Além dessa, persistem para os Ye’kwana várias preocupações sobre o contexto político atual, em especial a ameaça da expansão de garimpos ilegais para seu território - um velho fantasma que pode se tornar maior com a posse do governo interino e sua ligação com Romero Jucá, ex-ministro do Planejamento. O tema também foi discutido durante o encontro.
Manejar é essencialmente envolver os conhecimentos desse povo na garantia de uma boa vida, por isso foram apresentadas também propostas sobre o tempo dedicado aos saberes não indígenas na escola e sobre o lugar de se aprender os conhecimentos tradicionais.

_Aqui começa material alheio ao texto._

(** ** revamp/code-refactor.js *)

(** [Object.fromEntries(entries)]: a later entry replaces an earlier one
    under the same key. *)
Definition Object_fromEntries (entries : list (string * Item)) :
  gmap string Item :=
  fold_left (fun object entry => <[entry.1 := entry.2]> object) entries ∅.

Module Database.
Record t : Type := {
  items : gmap string Item;
}.
End Database.

Abbreviation Database := Database.t.

(** [createDatabase] on a given list of items; the property key of an
    item is its id converted to a string. *)
Definition createDatabaseOf (items : list Item) : Database :=
  {| Database.items :=
       Object_fromEntries
         (map (fun item => (ToString (Item.id item), item)) items) |}.

Definition createDatabase : Database := createDatabaseOf sample_items.

Definition database : Database := createDatabase.

(** [object[key]] on own properties; the members a plain object inherits
    from [Object.prototype] are outside the model. *)
Definition property (object : gmap string Item) (key : option string) :
  option Item :=
  object !! ToString_opt key.

Section code_refactor.

Variable database : Database.

Definition handleCalculate (datasString : string) : completion number :=
  let items := map (split ",") (split ";" datasString) in
  totalPrice ←
    reduce (fun sum (fields : list string) =>
      let id := fields !! 0%nat in
      let quantity := fields !! 1%nat in
      let unit := fields !! 2%nat in
      let item := property (Database.items database) id in
      let normalizedQuantity := normalizeWeight (Number quantity) unit in
      item_unitPrice ← member item Item.unitPrice;
      item_unit ← member item Item.unit;
      let normalizedPrice :=
        normalizePrice (Fin item_unitPrice) (Some item_unit) in
      Normal (sum + normalizedPrice * normalizedQuantity)%num)
      items (Fin 0);
  Normal (preciseRound totalPrice).

Definition handleQuery (datasString : string) :
  completion (list PriceInfo) :=
  let ids := split "," datasString in
  map_array (fun id =>
    let item := property (Database.items database) (Some id) in
    item_unitPrice ← member item Item.unitPrice;
    item_unit ← member item Item.unit;
    Normal {|
      itemId := Number (Some id);
      kgPrice := normalizePrice (Fin item_unitPrice) (Some item_unit);
    |}) ids.

Definition summaryApi (largeData : LargeData) : completion value :=
  if String.eqb (action largeData) "calculate" then
    n ← handleCalculate (datas largeData); Normal (VNumber n)
  else if String.eqb (action largeData) "query" then
    entries ← handleQuery (datas largeData); Normal (VArray entries)
  else
    Normal VUndefined.

End code_refactor.

(** ** The TypeScript listing: DatabaseManager, UnitConverter, SummaryAPI *)

Module DatabaseManager.

(** [private items: Map<number, Item>], keyed by the integer ids. *)
Record t : Type := {
  items : gmap Z Item;
}.

Definition new : t := {| items := ∅ |}.

Definition addItem (this : t) (item : Item) : t :=
  {| items := <[Item.id item := item]> (items this) |}.

(** [Map.get] compares keys as numbers: only an integer-valued number can
    meet a key. *)
Definition getItem (this : t) (id : number) : option Item :=
  match id with
  | Fin q =>
      let r := Qred q in
      if (Zpos (Qden r) =? 1)%Z then items this !! Qnum r else None
  | _ => None
  end.

Definition bulkAdd (this : t) (items : list Item) : t :=
  fold_left addItem items this.

End DatabaseManager.

Module UnitConverter.

Definition normalizeWeight (value : number) (unit : option string) : number :=
  if is_g unit then (value / Fin 1000)%num else value.

Definition normalizePrice (price : number) (unit : option string) : number :=
  if is_g unit then (price * Fin 1000)%num else price.

Definition preciseRound (value : number) : number :=
  let cents := Num.round (value * Fin 100)%num in
  let lastDigit := (cents %% Fin 10)%num in
  (* rounding logic for last digit *)
  if (lastDigit >=? Fin 1)%num && (lastDigit <=? Fin 2)%num then
    (Num.floor (cents / Fin 10) / Fin 10)%num
  else if (lastDigit >=? Fin 3)%num && (lastDigit <=? Fin 4)%num then
    ((Num.floor (cents / Fin 10) + Fin 0.5) / Fin 10)%num
  else if (lastDigit >=? Fin 6)%num && (lastDigit <=? Fin 7)%num then
    ((Num.floor (cents / Fin 10) + Fin 0.5) / Fin 10)%num
  else if (lastDigit >=? Fin 8)%num && (lastDigit <=? Fin 9)%num then
    ((Num.floor (cents / Fin 10) + Fin 1) / Fin 10)%num
  else
    (cents / Fin 100)%num.

End UnitConverter.

Module SummaryAPI.

Section methods.

(** [this.database] *)
Variable database : DatabaseManager.t.

Definition calculate (datasString : string) : completion number :=
  let items := map (split ",") (split ";" datasString) in
  totalPrice ←
    reduce (fun sum (fields : list string) =>
      let id := fields !! 0%nat in
      let quantity := fields !! 1%nat in
      let unit := fields !! 2%nat in
      let item := DatabaseManager.getItem database (parseInt id) in
      let normalizedQuantity :=
        UnitConverter.normalizeWeight (Number quantity) unit in
      item_unitPrice ← member item Item.unitPrice;
      item_unit ← member item Item.unit;
      let normalizedPrice :=
        UnitConverter.normalizePrice (Fin item_unitPrice) (Some item_unit) in
      Normal (sum + normalizedPrice * normalizedQuantity)%num)
      items (Fin 0);
  Normal (UnitConverter.preciseRound totalPrice).

Definition query (datasString : string) : completion (list PriceInfo) :=
  let ids := map (fun id => parseInt (Some id)) (split "," datasString) in
  let items := map (DatabaseManager.getItem database) ids in
  map_array (fun item =>
    item_id ← member item Item.id;
    item_unitPrice ← member item Item.unitPrice;
    item_unit ← member item Item.unit;
    Normal {|
      itemId := Fin (inject_Z item_id);
      kgPrice :=
        UnitConverter.normalizePrice (Fin item_unitPrice) (Some item_unit);
    |}) items.

Definition process (largeData : LargeData) : completion value :=
  if String.eqb (action largeData) "calculate" then
    n ← calculate (datas largeData); Normal (VNumber n)
  else if String.eqb (action largeData) "query" then
    entries ← query (datas largeData); Normal (VArray entries)
  else
    Normal VUndefined.

End methods.

End SummaryAPI.

(** The database [testFunction] of the listing builds. *)
Definition sample_database : DatabaseManager.t :=
  DatabaseManager.bulkAdd DatabaseManager.new sample_items.

(** ** Well-formed payloads and expected results *)

(** Same outcome, with numbers compared by value. *)
#[global] Instance PriceInfo_equiv : Equiv PriceInfo :=
  fun p q => itemId p ≡ itemId q /\ kgPrice p ≡ kgPrice q.

#[global] Instance value_equiv : Equiv value :=
  fun v w =>
    match v, w with
    | VNumber m, VNumber n => m ≡ n
    | VArray k, VArray l => k ≡ l
    | VUndefined, VUndefined => True
    | _, _ => False
    end.

#[global] Instance completion_equiv {A : Type} `{Equiv A} :
  Equiv (completion A) :=
  fun c d =>
    match c, d with
    | Normal a, Normal b => a ≡ b
    | ThrowTypeError, ThrowTypeError => True
    | _, _ => False
    end.

(** [pieces.join(sep)] *)
Fixpoint join (sep : ascii) (pieces : list string) : string :=
  match pieces with
  | [] => ""
  | [piece] => piece
  | piece :: rest => piece ++ String sep (join sep rest)
  end.



(** A decimal literal: an optional minus sign, digits, and an optional
    fraction ([Nil] when there is none) after a point. *)
Record DecimalLiteral : Type := {
  negative : bool;
  integer_part : Decimal.uint;
  fraction_part : Decimal.uint;
}.

Definition well_formed_literal (l : DecimalLiteral) : Prop :=
  integer_part l <> Nil.

Definition digits_text (d : Decimal.uint) : string :=
  DecimalString.NilEmpty.string_of_uint d.

Definition fraction_text (f : Decimal.uint) : string :=
  match f with
  | Nil => ""
  | _ => String "." (digits_text f)
  end.

Definition literal_text (l : DecimalLiteral) : string :=
  (if negative l then "-" else "")
  ++ digits_text (integer_part l) ++ fraction_text (fraction_part l).

(** The number a literal denotes: its integer part plus its fraction
    over the matching power of ten. *)
Definition literal_value (l : DecimalLiteral) : Q :=
  let magnitude :=
    (inject_Z (Z.of_N (N.of_uint (integer_part l)))
     + inject_Z (Z.of_N (N.of_uint (fraction_part l)))
       / inject_Z (10 ^ Z.of_nat (Decimal.nb_digits (fraction_part l))))%Q in
  if negative l then (- magnitude)%Q else magnitude.




(** Payload of a query request: [id ("," id)*]. *)
Definition query_payload (ids : list Z) : string :=
  join "," (map ToString ids).



(** The answer to a query for one item. *)
Definition price_info (item : Item) : PriceInfo :=
  {| itemId := Fin (inject_Z (Item.id item));
     kgPrice := normalizePrice (Fin (Item.unitPrice item))
                  (Some (Item.unit item)) |}.

(** Every property key of the object is the id of the item stored
    under it, as [createDatabase] arranges. *)
Definition keyed_by_id (database : Database) : Prop :=
  forall key item,
    Database.items database !! key = Some item ->
    key = ToString (Item.id item).


(** ** Auxiliary definitions *)

(** Every character of the string passes the test. *)
Fixpoint all_chars (test : ascii -> bool) (s : string) : bool :=
  match s with
  | EmptyString => true
  | String c s' => test c && all_chars test s'
  end.

Definition is_digit (c : ascii) : bool :=
  let n := N_of_ascii c in ((48 <=? n) && (n <=? 57))%N.

(** The characters of the text of a field: digits, sign, point and the
    letters of the unit tokens. *)
Definition field_char (c : ascii) : bool :=
  is_digit c || Ascii.eqb c "-" || Ascii.eqb c "." || Ascii.eqb c "k"
  || Ascii.eqb c "g".

Definition differs (sep c : ascii) : bool := negb (Ascii.eqb c sep).

(** The text is empty or starts with something that is not a decimal
    digit. *)
Definition starts_nondigit (s : string) : Prop :=
  match s with
  | EmptyString => True
  | String c _ => is_digit c = false
  end.

(** The digits of a decimal numeral, most significant first. *)
Fixpoint uint_digits (d : Decimal.uint) : list N :=
  match d with
  | Nil => []
  | D0 d => 0%N :: uint_digits d
  | D1 d => 1%N :: uint_digits d
  | D2 d => 2%N :: uint_digits d
  | D3 d => 3%N :: uint_digits d
  | D4 d => 4%N :: uint_digits d
  | D5 d => 5%N :: uint_digits d
  | D6 d => 6%N :: uint_digits d
  | D7 d => 7%N :: uint_digits d
  | D8 d => 8%N :: uint_digits d
  | D9 d => 9%N :: uint_digits d
  end.

(** The literal that [ToString] prints for an integer. *)
Definition integer_literal (n : Z) : DecimalLiteral :=
  {| negative := (n <? 0)%Z;
     integer_part := N.to_uint (Z.abs_N n);
     fraction_part := Nil |}.

(** ** Vocabulary of the further properties *)

(** The last item of the list that carries the id, if any. *)
Definition last_with_id (i : Z) (items : list Item) : option Item :=
  last (filter (fun item => Item.id item = i) items).

(** What one entry adds to the total, given how the listing looks its id
    up: nothing when the lookup fails. *)
Definition entry_price (lookup : option string -> option Item)
    (fields : list string) : option number :=
  item ← lookup (fields !! 0%nat);
  Some (normalizePrice (Fin (Item.unitPrice item)) (Some (Item.unit item))
        * normalizeWeight (Number (fields !! 1%nat)) (fields !! 2%nat))%num.

(** The lookups of the two listings. *)
Definition lookup_js (database : Database) (id : option string) :
  option Item :=
  property (Database.items database) id.

Definition lookup_ts (database : DatabaseManager.t) (id : option string) :
  option Item :=
  DatabaseManager.getItem database (parseInt id).

(** The names a plain object inherits from [Object.prototype]: under
    these, [object[key]] is not [undefined] although the object has no
    such property of its own. *)
Definition Object_prototype_names : list string :=
  ["constructor"; "hasOwnProperty"; "isPrototypeOf"; "propertyIsEnumerable";
   "toLocaleString"; "toString"; "valueOf"; "__proto__";
   "__defineGetter__"; "__defineSetter__"; "__lookupGetter__";
   "__lookupSetter__"].

Definition inherited (key : option string) : bool :=
  existsb (String.eqb (ToString_opt key)) Object_prototype_names.

(** The text is the canonical decimal form of an integer. *)
Definition canonical_id (token : string) : Prop :=
  exists i : Z, token = ToString i.

(** A request whose id tokens are all in canonical form. *)
Definition canonical_request (largeData : LargeData) : Prop :=
  (action largeData = "calculate" ->
   Forall (fun entry =>
             exists i : Z, split "," entry !! 0%nat = Some (ToString i))
     (split ";" (datas largeData))) /\
  (action largeData = "query" ->
   Forall canonical_id (split "," (datas largeData))).

(** The answer of each listing to one id token of a query: nothing when
    the lookup fails. *)
Definition query_answer_js (database : Database) (token : string) :
  option PriceInfo :=
  item ← lookup_js database (Some token);
  Some {| itemId := Number (Some token);
          kgPrice := normalizePrice (Fin (Item.unitPrice item))
                       (Some (Item.unit item)) |}.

A fala de Rui Ye’kwana foi emblemática: “Nossa cultura é muito valiosa, mas não estamos segurando. Nossos filhos estão vindo só na escola, aí não sobra tempo para nós ensinarmos nossos costumes para nossos filhos. Eu sabia o que fazer dentro do mato, eu tinha trilha, caminhos. Por que que eu deixei isso? Porque meus filhos entraram na escola e não me acompanham; fiquei sozinho. Esse conhecimento da escola está mais forte”.

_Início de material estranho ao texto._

Definition change_contact_body : body (list pyval) := fun args book =>
  p <- unpack2 args ;;
  let '(name, new_phone) := p in
  found <- AddressBook.find book name ;;
  match found with
  | Some record =>
      first <- index0 (PyRecord.phones record) ;;
      let record' := PyRecord.edit_phone record (value first) new_phone in
      book' <- rebind book name record' ;;
      Ok (book', "Contact updated.")
  | None => Ok (book, contact_missing name)
  end.

Definition change_contact : handler (list pyval) := input_error change_contact_body.

Definition show_phone_body : body (list pyval) := fun args book =>
  name <- index0 args ;;
  found <- AddressBook.find book name ;;
  match found with
  | Some record =>
      first <- index0 (PyRecord.phones record) ;;
      Ok (book, py_str name ++ "'s phone number: " ++ Field_str first)
  | None => Ok (book, contact_missing name)
  end.

Definition show_phone : handler (list pyval) := input_error show_phone_body.

Definition show_all_body : body unit := fun _ book =>
  match AddressBook.data book with
  | [] => Ok (book, "No contacts found.")
  | _ =>
      let result :=
        fold_left (fun acc record => acc ++ PyRecord.str record ++ nl)
                  (AddressBook.values book) ("All contacts:" ++ nl) in
      Ok (book, Py.strip result)
  end.

Definition show_all : handler unit := input_error show_all_body.

Definition add_birthday_body : body (list pyval) := fun args book =>
  p <- unpack2 args ;;
  let '(name, birthday) := p in
  found <- AddressBook.find book name ;;
  match found with
  | Some record =>
      record' <- PyRecord.add_birthday record birthday ;;
      book' <- rebind book name record' ;;
      Ok (book', "Birthday added.")
  | None => Ok (book, contact_missing name)
  end.
Lemma freq_fallback_ok E n en pe du per dty m m' :
  freq_fallback E n en pe du per dty m = (0, m') ->
  g_period_ns m' = per /\ g_duty_frac m' = (inject_Z dty / inject_Z per)%Q.
Proof.
  revert m. induction n as [|n IH]; intros m H; [discriminate|].
  cbn in H.
  repeat match type of H with
  | context [env_write_ok E ?k] => destruct (env_write_ok E k); cbn in H
  end; try (apply IH in H; exact H).
  all: unfold ret in H; injection H as <-; split; reflexivity.
Qed.

Lemma set_freq_ok E hz m m' :
  PWM0_set_freq E hz m = (0, m') ->
  let per := period_of_hz hz in
  g_period_ns m' = per /\
  g_duty_frac m' = (inject_Z (bounded_dc_from_ratio (g_duty_frac m) per) /
                    inject_Z per)%Q.
Proof.
  intros H per. unfold PWM0_set_freq, bind, get, ret in H. cbv beta iota in H.
  destruct (String.eqb (g_pwm_dir m) "" || Qle_bool hz 0); [discriminate|].
  destruct (path_join2 (g_pwm_dir m) "/enable") as [en|]; [|discriminate].
  destruct (path_join2 (g_pwm_dir m) "/period") as [pe|]; [|discriminate].
  destruct (path_join2 (g_pwm_dir m) "/duty_cycle") as [du|]; [|discriminate].
  fold per in H.
  set (dty := bounded_dc_from_ratio (g_duty_frac m) per) in *.
  unfold read_ll, write_ll, write_val, msleep, set_period, set_frac in H.
  cbv beta iota in H.
  destruct (env_read_ll E en (clock m) =? 0); cbv beta iota in H;
  repeat match type of H with
  | context [env_write_ok E ?k] =>
      destruct (env_write_ok E k);
      change (0 =? 0) with true in H; change (-1 =? 0) with false in H;
      cbv beta iota delta [negb andb] in H;
      cbn [trace nwrites clock g_pwm_dir g_period_ns g_duty_frac] in H
  end.
  all: first [ apply freq_fallback_ok in H; exact H
             | injection H as <-; split; reflexivity
             | discriminate ].
Qed.
(** * Autograder4Canvas: the submission-analysis engine of
      [Programs/Academic_Dishonesty_Check_v1-3.py]

    A shallow embedding of the text heuristics, the profile system, the
    per-submission analyser, the draft comparison, the scan for
    self-plagiarism and for matches between students, the white-text
    keywords, the key phrases and their normal form, and the analysis of an
    assignment and of a discussion, followed by the properties stated about
    them.

    Modelling conventions.
    - A Python [str] is a [string]; its characters are read as the code
      points 0..255, with Python's classification of those code points
      ([str.isspace], [str.lower], [str.isupper]).
    - A Python float that the code obtains by dividing two integers is the
      exact rational ([Q]); decimal literals such as [0.85] are the exact
      decimals and comparisons are the exact ones.  The one square root, in
      the score of paragraph uniformity, is taken in the real numbers.
    - A [set] of words is a [gset string]; a dictionary is a [gmap], or a
      record when its keys are fixed.
    - A dictionary field read with [.get] is a [field]: missing, present
      with the value [None], or present with a value.
    - Code that divides, indexes or reads an attribute returns a [result],
      so that an exception of Python is a value [Raise] here.
    - Python's [re] is a class [Regex] of functions on the patterns as the
      source writes them; written out are [re.split(r'[.!?]+', _)], on which
      the sentence checks rest, and the three substitutions of the key
      phrases, [re.sub] of [<[^>]+>], of [\s+] and of [[^\w\s]].
    - What the program fetches from the API is an argument of the function
      that uses it; a dictionary whose order of insertion matters is the list
      of its entries.
    - A flag is a constructor carrying the values that the message prints. *)

From Stdlib Require Import Ascii QArith Qpower Reals Qreals Lra.
From stdpp Require Import gmap strings list pretty sorting.
(** [calculateTrustScoreForEndpoint], on the window [tests] that
    [getEndpointTests] returned (newest first) and the clock reading [now]. *)
Definition calculateTrustScoreForEndpoint
    (now : Z) (endpoint : Z) (tests : list EndpointTest) : TrustScore :=
  match tests with
  | [] =>
      {| ts_endpoint_id := endpoint;
         uptime_score := 0; speed_score := 0;
         accuracy_score := 0; age_score := 0;
         overall_score := 0;
         grade := "F"; recommendation := AVOID;
         total_tests := 0; successful_tests := 0; failed_tests := 0;
         avg_response_time_ms := 0;
         first_tested_at := None;
         last_calculated_at := now |}
  | t0 :: _ =>
      let uptimePercent := calculateUptime tests in
      let avgResponseTime := calculateAvgResponseTime tests in
      let firstTest := last tests t0 in
      let uptimeScore := calculateUptimeScore uptimePercent in
      let speedScore := calculateSpeedScore avgResponseTime in
      let accuracyScore := calculateAccuracyScore tests in
      let ageScore := calculateAgeScore now (test_timestamp firstTest) in
      let overallScore :=
        calculateOverallScore uptimeScore speedScore accuracyScore ageScore in
      let grade := calculateGrade overallScore in
      let recommendation := calculateRecommendation overallScore in
      let successfulTests := JS.length (filter is_successful tests) in
      {| ts_endpoint_id := endpoint;
         uptime_score := JS.round1 uptimeScore;
         speed_score := JS.round1 speedScore;
         accuracy_score := JS.round1 accuracyScore;
         age_score := JS.round1 ageScore;
         overall_score := overallScore;
         grade := grade;
         recommendation := recommendation;
         total_tests := JS.length tests;
         successful_tests := successfulTests;
         failed_tests := JS.length tests - successfulTests;
         avg_response_time_ms := JS.round avgResponseTime;
         first_tested_at := Some (test_timestamp firstTest);
         last_calculated_at := now |}
  end.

Já Reinaldo Wadeyuna Luiz Rocha, que é presidente da Apyb e também professor, chama a atenção para o papel dos professores na valorização dos conhecimentos Ye’kwana: “Nós não fomos preparados para aprender os rituais que acontecem, como construir instrumentos musicais que têm na nossa cultura, tão valiosos. Estamos colocando isso diante dos alunos também”. Por conta desse afastamento entre os conhecimentos indígenas e os não indígenas, a carta do encontro traz propostas como garantir que os conhecimentos Ye’kwana tenham maior espaço na escola e construir alternativas para que haja maior interação entre jovens, professores e conhecedores, dentro e fora do ambiente escolar – para fortalecer sua circulação, tal como está planejado no Projeto Político Pedagógico das escolas Ye’kwana, aprovado em maio deste ano.

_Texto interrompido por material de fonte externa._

(** In that client Venice is missing. *)
Lemma client_lookups_witness :
  Client.create Case.onlyOpenrouter
    = Client.Normal
        [("openrouter",
          {| Client.name := "openrouter";
             Client.config := {| Client.apiKey := "k"; Client.baseUrl := None |};
             Client.url := Client.OPENROUTER_URL |})]
  /\ (Client.hasProvider
        [("openrouter",
          {| Client.name := "openrouter";
             Client.config := {| Client.apiKey := "k"; Client.baseUrl := None |};
             Client.url := Client.OPENROUTER_URL |})] "venice" = false ->
      Client.getProvider
        [("openrouter",
          {| Client.name := "openrouter";
             Client.config := {| Client.apiKey := "k"; Client.baseUrl := None |};
             Client.url := Client.OPENROUTER_URL |})] "venice"
      = Client.Throw (ErrorMsg (Client.notConfigured "venice"))).
Proof.
  split; [reflexivity|].
  destruct (client_lookups_agree Case.onlyOpenrouter _ "venice" eq_refl)
    as (_ & _ & H & _).
  exact H.
Defined.

(** An identifier that contains a listed one. *)
Lemma vision_list_witness :
  In "google/gemma-3-27b-it"
     ["google/gemma-3-27b-it"; "mistralai/Mistral-Small-3.1-24B-Instruct-2503"]
  /\ Vision.id Case.abliterated = "x/" +:+ "google/gemma-3-27b-it" +:+ "-abliterated"
  /\ Vision.isVisionModel Case.abliterated
       (Some ["google/gemma-3-27b-it";
              "mistralai/Mistral-Small-3.1-24B-Instruct-2503"]) = true.
Proof.
  assert (In "google/gemma-3-27b-it"
             ["google/gemma-3-27b-it";
              "mistralai/Mistral-Small-3.1-24B-Instruct-2503"]) as H
    by (left; reflexivity).
  split; [exact H|]. split; [reflexivity|].
  exact (proj1 (vision_list_matches_inside Case.abliterated _)
           "google/gemma-3-27b-it" "x/" "-abliterated" H eq_refl).
Defined.

(** [VL] in capitals. *)
Lemma vision_pattern_witness :
  In "vl" Vision.visionPatterns
  /\ Hdr.toLowerCase "VL" = "vl"
  /\ Vision.id Case.qwen = "Qwen2-" +:+ "VL" +:+ "-7B"
  /\ Vision.isVisionModel Case.qwen None = true.
Proof.
  assert (In "vl" Vision.visionPatterns) as H by (right; left; reflexivity).
  split; [exact H|]. split; [reflexivity|]. split; [reflexivity|].
  exact (vision_pattern_in_any_case Case.qwen None "vl" "Qwen2-" "VL" "-7B"
           H eq_refl eq_refl).
Defined.

(** Only [HUGGINGFACE_API_KEY] set: the client has HuggingFace alone. *)
Lemma fromEnv_witness :
  exists client,
    Client.fromEnv Case.libraryKey = Client.Normal client
    /\ Client.getConfiguredProviders client = ["huggingface"].
Proof.
  destruct (fromEnv_never_throws Case.libraryKey) as (client & E & K & _).
  exists client. split; [exact E|exact K].
Defined.

(** And the backend does not see it. *)
Lemma huggingface_key_witness :
  Case.libraryKey !! "HUGGINGFACE_API_KEY" = Some "k"
  /\ Case.libraryKey !! "HF_TOKEN" = None
  /\ isConfigured Case.libraryKey "huggingface" = false.
Proof.
  split; [reflexivity|]. split; [reflexivity|].
  exact (proj1 (proj2 (huggingface_key_names_differ Case.libraryKey "k"
                         eq_refl ltac:(discriminate) eq_refl))).
Defined.
(* ===== verification/Json.v ===== *)
(** [serde_json], as far as the program uses it.

    The crate is not part of the repository, so [Value] and its functions are an
    interface, [SerdeJson], with the documented behaviour the proofs use as its
    laws, [SerdeJsonLaws]. [Codec] is the pair [to_value]/[from_value] of a type
    with derived [Serialize] and [Deserialize]. [jv] is the crate's public data
    type; it instantiates the interface where a theorem is applied to concrete
    values, and is what the code that builds values is modelled over. Objects are built and read by key; as
    in the crate's map, the last entry of a key wins.

    The second part has JSON values as data: the maps of the crate, which are ordered
    by key and hold a key once, and the look-ups by path that the task service and the
    audit stream share. *)
From Stdlib Require Export SpecFloat.
From S2P Require Import Prelude RustString.
Class SerdeJson := {
  Value : Type;
  json_null : Value;
  json_bool : bool -> Value;
  json_num : Z -> Value;
  json_str : string -> Value;
  json_arr : list Value -> Value;
  json_obj : list (string * Value) -> Value;
  is_null : Value -> bool;
  value_get : Value -> string -> option Value;
  as_str : Value -> option string;
  as_bool : Value -> option bool;
  as_u64 : Value -> option Z;
  as_array : Value -> option (list Value);
  value_remove : string -> Value -> Value
}.

(** The entry of a key in a list of entries: the last one. *)
Fixpoint entry {A} (k : string) (l : list (string * A)) : option A :=
  match l with
  | [] => None
  | (k', v) :: l' =>
      match entry k l' with
      | Some x => Some x
      | None => if (k' =? k)%string then Some v else None
      end
  end.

A região de Auaris, na TI Yanomami, é habitada pelos povos Sanöma, um dos subgrupos Yanomami, e Ye’kwana e a população total, segundo a Secretaria Especial de Saúde Indígena (Sesai), em 2015, chega a mais de três mil pessoas. Com a abertura de uma pista de pouso na região em 1965, a presença constante de missionários, a instalação do 5º Pelotão Especial de Fronteira, e em tempos mais recentes, a criação de um Polo Base do Distrito Sanitário Especial Indígena Yanomami e Ye’kwana (DSEI-YY), Auaris passou a sofrer com um processo penoso de sedentarização e superpopulação.
A concentração populacional no entorno dessa infraestrutura tem acarretado na falta de caça e pesca e na diminuição de áreas adequadas ao plantio de roças, fazendo com que Auaris tenha hoje alguns dos piores indicadores de saúde da TI Yanomami, com o maior índice de desnutrição infantil e o maior número de óbitos entre crianças menores de 1 ano. Mas as comunidades Sanöma e Ye’kwana têm vivenciado esses problemas de modo distinto. Para os Ye’kwana, o principal problema está nas doenças advindas do consumo de alimentos industrializados, comprados com os salários de professores e agentes indígenas de saúde e com o dinheiro proveniente de benefícios sociais.